The Beachbody Company
- Type: Public
- Traded as: NYSE: BODI;
- Industry: Fitness; Streaming media; Dietary supplements;
- Founded: 1998; 28 years ago Santa Monica, California, U.S.
- Founders: Carl Daikeler Jon Congdon
- Headquarters: El Segundo, California, U.S.
- Area served: United States, Canada, United Kingdom, and France
- Brands: Shakeology; P90X;
- Revenue: US$820.82 million (2021)
- Website: thebeachbodycompany.com

= The Beachbody Company =

Fitness and nutrition company

The Beachbody Company (known simply as BODi) is a publicly traded American fitness and health company based in El Segundo, California. It sells fitness programs and nutrition supplements. Founded in 1998, it is known for its fitness programs P90X and Insanity.

==History==
===1998-2014; Early history===
Beachbody was founded in 1998 by Carl Daikeler and Jon Congdon in Santa Monica, California. Daikeler was previously in infomercials for Lifeline Gym and :08 Min Abs in the 1990s. The founders received $500,000 in angel investing, developed a series of workout videos and launched the website Beachbody.com. Shortly after its founding, the company implemented a multi-level marketing model.

In 2005, P90X, or Power 90 Extreme, was created by Tony Horton as a commercial home exercise regimen and developed as a successor to the program called "Power 90". It consists of a training program that uses cross-training and periodization, combined with a nutrition and dietary supplement plan. It was heavily marketed through infomercials and celebrity endorsements.

In 2007, customers began selling workout DVDs.
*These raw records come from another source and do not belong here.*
(** X17: [loadUserData] catches whatever is thrown.  Once the storage read
    has settled, by resolving or by rejecting, it resolves normally; with
    a non-empty identifier in storage it resolves, before the history load
    that it starts and does not await has settled, with that identifier as
    [userId] and with the spinner on.  What is left is the resumption of
    that load: once its awaited calls have settled too, whichever way, the
    whole has completed normally, with the identifier still as [userId]
    and with the spinner off, even when the history load failed.  Calls
    that never settle are not covered. *)
Theorem loadUserData_always_settles messagesEndpoint receiverId getItem http s :
  let resolved := loadUserData_call getItem s in
  let settled := loadUserData messagesEndpoint receiverId getItem http s in
  completion resolved = Normal tt
  /\ completion settled = Normal tt
  /\ (forall id,
        getItem "userID" = Normal (Some id) -> id <> "" ->
        Screen.userId (state resolved) = id
        /\ Screen.isLoading (state resolved) = true
        /\ settled
           = fetchMessages_resume messagesEndpoint receiverId http id (state resolved)
        /\ Screen.userId (state settled) = id
        /\ Screen.isLoading (state settled) = false).
Proof.
  intros resolved settled. unfold resolved, settled. split; [| split].
  - destruct (getItem "userID") as [[id |] | error] eqn:Hget.
    + destruct (decide (id = "")) as [-> | Hid].
      * unfold loadUserData_call, try_catch, bind, await. rewrite Hget. reflexivity.
      * rewrite (loadUserData_call_stored _ id s Hget Hid). reflexivity.
    + unfold loadUserData_call, try_catch, bind, await. rewrite Hget. reflexivity.
    + unfold loadUserData_call, try_catch, bind, await. rewrite Hget. reflexivity.
  - destruct (getItem "userID") as [[id |] | error] eqn:Hget.
    + destruct (decide (id = "")) as [-> | Hid].
      * unfold loadUserData, try_catch, bind, await. rewrite Hget. reflexivity.
      * rewrite (loadUserData_stored _ _ _ _ id s Hget Hid).
        apply fetchMessages_returns.
    + unfold loadUserData, try_catch, bind, await. rewrite Hget. reflexivity.
    + unfold loadUserData, try_catch, bind, await. rewrite Hget. reflexivity.
  - intros id Hget Hid.
    rewrite (loadUserData_call_stored _ id s Hget Hid).
    rewrite (loadUserData_stored _ _ _ _ id s Hget Hid).
    cbn [state fst snd Screen.userId Screen.isLoading].
    split; [reflexivity |]. split; [reflexivity |].
    destruct (fetchMessages_returns messagesEndpoint receiverId http id
                (Screen.mk (Screen.messages s) (Screen.inputMessage s) id
                           (Screen.isLoading s))) as (_ & Hl & Hu).
    split; [| split; assumption].
    rewrite fetchMessages_split.
    rewrite (bind_run _ _ _ _ _ _ (fetchMessages_call_run _)).
    cbn [state fst snd Screen.messages Screen.inputMessage Screen.userId].
    destruct (fetchMessages_resume _ _ _ _ _) as [[r s2] out2]. reflexivity.
Qed.
(** * meshio: the PLY codec and the generic read/write helpers

    A shallow embedding of [meshio/ply/_ply.py] and [meshio/_helpers.py].
    Python [str] values are [string]; file contents ([bytes]) are lists of
    8-bit characters; Python integers are [Z]; numpy arrays are records of a
    dtype and their elements; dictionaries looked up by key are [gmap]s and
    dictionaries that are iterated are association lists in insertion order.
    How a call ends (a value, an exception, no return) is an [outcome]. *)

From Stdlib Require Import ZArith String Ascii List Lia DecimalString DecimalN.
From stdpp Require Import base option list strings gmap.

Local Open Scope Z_scope.

(* ===================================================================== *)
(** * Part I: definitions *)
(* ===================================================================== *)

(** ** Python outcomes

    A call returns, raises, or (the loop of [_next_line] at the end of a
    file) never returns.  [Unmodelled] is not a behaviour of the source: it
    marks the few places where numpy does something this embedding has no
    data for (promotion between dtypes, the float value of an integer). *)

Inductive exn : Type :=
| ReadError (msg : string)
| WriteError (msg : string)
| ValueError (msg : string)
| KeyError (key : string)
| IndexError
| AttributeError
| TypeError
| OverflowError
| AssertionError
| FileNotFoundError.

Inductive outcome (A : Type) : Type :=
| Ok (a : A)
| Raise (e : exn)
| Diverge
| Unmodelled (what : string).
Arguments Ok {A} a.
Arguments Raise {A} e.
Arguments Diverge {A}.
Arguments Unmodelled {A} what.

Global Instance outcome_ret : MRet outcome := λ A a, Ok a.

Global Instance outcome_bind : MBind outcome := λ A B k m,
  match m with
  | Ok a => k a
  | Raise e => Raise e
  | Diverge => Diverge
  | Unmodelled w => Unmodelled w
  end.

(** ** Strings

    A [string] is the UTF-8 byte sequence of a Python [str].  The functions
    of this section do on the bytes what Python does on text of the 7-bit
    range ([seven_bit]): there [bytes.decode] cannot fail, and the white
    space of [str.strip] and [str.split], the digits of [int] and of the
    class [\d], and the letters of [str.lower] are the ones below.  Beyond
    that range Python consults the Unicode tables, which are not modelled;
    the theorems about text read from a file or about names are stated for
    7-bit text. *)

Definition bytes := list ascii.

(** [s.encode("utf-8")] and [b.decode("utf-8")] on 7-bit text. *)
Definition encode (s : string) : bytes := list_ascii_of_string s.
Definition decode (b : bytes) : string := string_of_list_ascii b.

(** Bytes, and text, of the 7-bit range. *)
Definition seven_bit (b : bytes) : Prop :=
  Forall (λ c, (N_of_ascii c < 128)%N) b.

Definition seven_bit_text (s : string) : Prop := seven_bit (encode s).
In 2014, it surpassed $1 billion in sales.

===2015-2022; Streaming and expansion===
The company announced that it was developing an OTT streaming platform in 2015 that would function similar to Netflix containing all of its exercise workouts previously available on DVD. The platform gained popularity early in the COVID-19 pandemic with more than half a million new subscribers at that time.

Between June and November 2017, advertising watchdog organization Truth in Advertising found that Beachbody distributors were making false and unsubstantiated income claims to promote the company's business opportunity.

In 2017, Beachbody agreed to pay $3.6 million to settle a lawsuit from the city of Santa Monica over automatic credit card renewals. It was alleged that Beachbody was charging its customers' credit cards on an automatic, recurring basis without the required written consent of those customers.

In 2018, Congdon co-founded a personalized nutrition programming and tracking app with "FaceTime for fitness" live group classes called Openfit. The company acquired LeBron James and Arnold Schwarzenegger's Ladder, which develops nutritional products to help athletes with severe cramping after James had issues in the 2014 NBA Finals. The terms of the deal were not disclosed, James and Schwarzenegger remained minority stakeholders.

Due to lockdowns associated with the COVID-19 pandemic, Beachbody On Demand experienced growth of more than 300 percent in new subscribers, passing 2 million overall by April 2020.

A three-way merger between Forest Road Acquisition Corp, Myx Fitness Holdings and Beachbody was entered into in February 2021, which valued the new business combination at $2.9 billion. It was known as The Beachbody Company.

===2023 to present; Name change===
In March 2023, the company changed its name to BODi. The company was subject to a class-action lawsuit in California regarding its classification of independent contractors. The case seeks to require Beachbody to pay its independent distributors ("coaches") up to four years’ worth of unpaid wages and business expenses if they are deemed employees. Later that year, BODi announced a partnership with high-performance coach, Brendon Burchard and a change to its compensation plan for 2024.

In October 2024, The Beachbody Company announced that it would eliminate its multi-level marketing model, transitioning to a single-level affiliate program and a deeper focus on its direct-to-consumer operations effective November 1, 2024, with the existing MLM network to sunset by January 1, 2025. Concurrently, the company announced layoffs impacting approximately 33% of its workforce as part of its broader turnaround strategy.

==Products==

The Beachbody Company operates under the brand BODi and sells digital fitness subscriptions, nutrition supplements and related wellness and workout products. It is known for its fitness programs that include P90X, Insanity, 21 Day Fix, and LIIFT 4.

The Beachbody Company offers video on demand streaming subscription service for its products through BODi. The Beachbody Company integrated MYXfitness exercise bikes after its purchase of the company in 2021.

The company markets nutrition products, including Shakeology nutrition shakes and sports performance supplements. In 2026, BODi launched a line of P90X sports performance supplements.